To completely contradict the first point, I take opportunities to work from home. However, it's no more than one day per week, and no more than one or two times per month. I've learned that working from home too frequently leads to feelings of guilt, apathy, and disconnection. When work is particularly stressful, or when I'm feeling burnt out, working from home is a welcome reprieve.
- I'm able to focus without the feeling that my every activity is being watched, and interruptions are unlikely, so I'm better able to keep a flow.
- I don't feel guilty taking a break to reward myself with something fun or to refresh when I'm stuck on a particularly frustrating problem.
Do something creative.
When I'm feeling down, I find that I'm able to turn things around if I use that negative energy to create.
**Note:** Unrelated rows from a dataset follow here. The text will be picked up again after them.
(* ===== verification/Hub.v ===== *)
(** [ws/hstore.go], [ws/hub.go] and [ws/handler.go]: the hub and its websocket
    handlers.

    A handler is a shared object: the hub, its two goroutines ([recvLoop] and
    [sendLoop]) and the close callback of the connection reach it through one
    pointer.  [dataChan] is a bounded channel: a send on a full one waits, a send
    on a closed one panics.  A hub operation returns [Ret None] when it waits. *)

From Stdlib Require Import ZArith Lia.
From stdpp Require Import base option list numbers gmap strings pretty relations sorting.
From S2P Require Import Prelude Proto EventStore EventApi SessionStore.

(** * Data *)

Definition ReadError : Z := 1%Z.
Definition WriteError : Z := 2%Z.
Definition PingError : Z := 3%Z.
Definition BadRequest : Z := 4%Z.
Definition ServerStop : Z := 5%Z.
Definition KickedOff : Z := 6%Z.

Record SessionData := {
  sd_Error : Z;
  sd_ServerMsg : option pb_ServerMsg
}.

Definition data_error (cause : Z) : SessionData := {| sd_Error := cause; sd_ServerMsg := None |}.
Definition data_msg (msg : pb_ServerMsg) : SessionData := {| sd_Error := 0; sd_ServerMsg := Some msg |}.

(** [&pb.ServerMsg{...}] with one field set. *)
Definition ServerMsg_of_Error (e : pb_Error) : pb_ServerMsg := {|
  ServerMsg_Error := Some e; ServerMsg_HeadSeq := 0; ServerMsg_Kickoff := false; ServerMsg_Stats := None;
  ServerMsg_GetEvents := None; ServerMsg_GetReadStates := None; ServerMsg_SetRead := None |}.
Definition ServerMsg_of_HeadSeq (seq : Z) : pb_ServerMsg := {|
  ServerMsg_Error := None; ServerMsg_HeadSeq := seq; ServerMsg_Kickoff := false; ServerMsg_Stats := None;
  ServerMsg_GetEvents := None; ServerMsg_GetReadStates := None; ServerMsg_SetRead := None |}.
Definition ServerMsg_of_Kickoff : pb_ServerMsg := {|
  ServerMsg_Error := None; ServerMsg_HeadSeq := 0; ServerMsg_Kickoff := true; ServerMsg_Stats := None;
  ServerMsg_GetEvents := None; ServerMsg_GetReadStates := None; ServerMsg_SetRead := None |}.
Definition ServerMsg_of_Stats (r : pb_StatsResp) : pb_ServerMsg := {|
  ServerMsg_Error := None; ServerMsg_HeadSeq := 0; ServerMsg_Kickoff := false; ServerMsg_Stats := Some r;
  ServerMsg_GetEvents := None; ServerMsg_GetReadStates := None; ServerMsg_SetRead := None |}.
Definition ServerMsg_of_GetEvents (r : pb_GetEventsResp) : pb_ServerMsg := {|
  ServerMsg_Error := None; ServerMsg_HeadSeq := 0; ServerMsg_Kickoff := false; ServerMsg_Stats := None;
  ServerMsg_GetEvents := Some r; ServerMsg_GetReadStates := None; ServerMsg_SetRead := None |}.
Definition ServerMsg_of_GetReadStates (r : pb_GetReadStatesResp) : pb_ServerMsg := {|
  ServerMsg_Error := None; ServerMsg_HeadSeq := 0; ServerMsg_Kickoff := false; ServerMsg_Stats := None;
  ServerMsg_GetEvents := None; ServerMsg_GetReadStates := Some r; ServerMsg_SetRead := None |}.
Definition ServerMsg_of_SetRead (r : pb_SetReadResp) : pb_ServerMsg := {|
  ServerMsg_Error := None; ServerMsg_HeadSeq := 0; ServerMsg_Kickoff := false; ServerMsg_Stats := None;
  ServerMsg_GetEvents := None; ServerMsg_GetReadStates := None; ServerMsg_SetRead := Some r |}.

(** [make(chan *SessionData, 16)] *)
Definition dataChan_cap : nat := 16.

Record Handler := {
  session : loc;
  dataChan : list SessionData;   (* the buffered values, oldest first *)
  chan_closed : bool;            (* [close(h.dataChan)] has run *)
  closing : bool;
  recv_exited : bool;            (* [recvLoop] has returned *)
  send_exited : bool;            (* [sendLoop] has returned *)
  written : list pb_ServerMsg    (* the messages written to the connection *)
}.

Record Hub := {
  wsConf : pb_WsConf;
  handlers : gmap string loc;          (* [hstore.handlers] *)
  hobjs : gmap positive Handler;       (* the handler objects *)
  hsess : heap;                        (* the session objects *)
  followerC : list (pb_FollowerMsg positive);  (* the messages sent to the leader *)
  online : bool
}.

Definition upd_handler (l : loc) (f : Handler → Handler) (h : Hub) : Hub := {|
  wsConf := wsConf h; handlers := handlers h; hobjs := alter f l (hobjs h); hsess := hsess h;
  followerC := followerC h; online := online h |}.
Definition upd_handlers (m : gmap string loc) (h : Hub) : Hub := {|
  wsConf := wsConf h; handlers := m; hobjs := hobjs h; hsess := hsess h;
  followerC := followerC h; online := online h |}.
Definition tell_leader (msg : pb_FollowerMsg loc) (h : Hub) : Hub := {|
  wsConf := wsConf h; handlers := handlers h; hobjs := hobjs h; hsess := hsess h;
  followerC := followerC h ++ [msg]; online := online h |}.
Definition set_online (b : bool) (h : Hub) : Hub := {|
  wsConf := wsConf h; handlers := handlers h; hobjs := hobjs h; hsess := hsess h;
  followerC := followerC h; online := b |}.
I often escape into creative writing, but I also love painting, playing the ukulele (badly), singing, coloring, sketching, and do-it-yourself projects. It's freeing to do something without a point, only for yourself, and only because you want to.
Escape in other ways.
More often than not, if I'm feeling depressed or tapped out on a day that I don't have to work, I'll escape by focusing on something that doesn't require much effort from me. Often, that's television, but it can also be video games or reading a good book.
Go for a long walk.
One of my favorite things to do when I'm feeling disconnected from the world, or overwhelmed by my various obligations, is to take a walk. To get lost in my neighborhood by taking routes I've never been down before, and then finding my way back home. The fresh air and low impact exercise, combined with music that makes my soul happy, is often more calming than any of the other strategies I mentioned. It's a form of meditation for me, and I come out of it with proactive strategies to tackle the things that are stressing me out.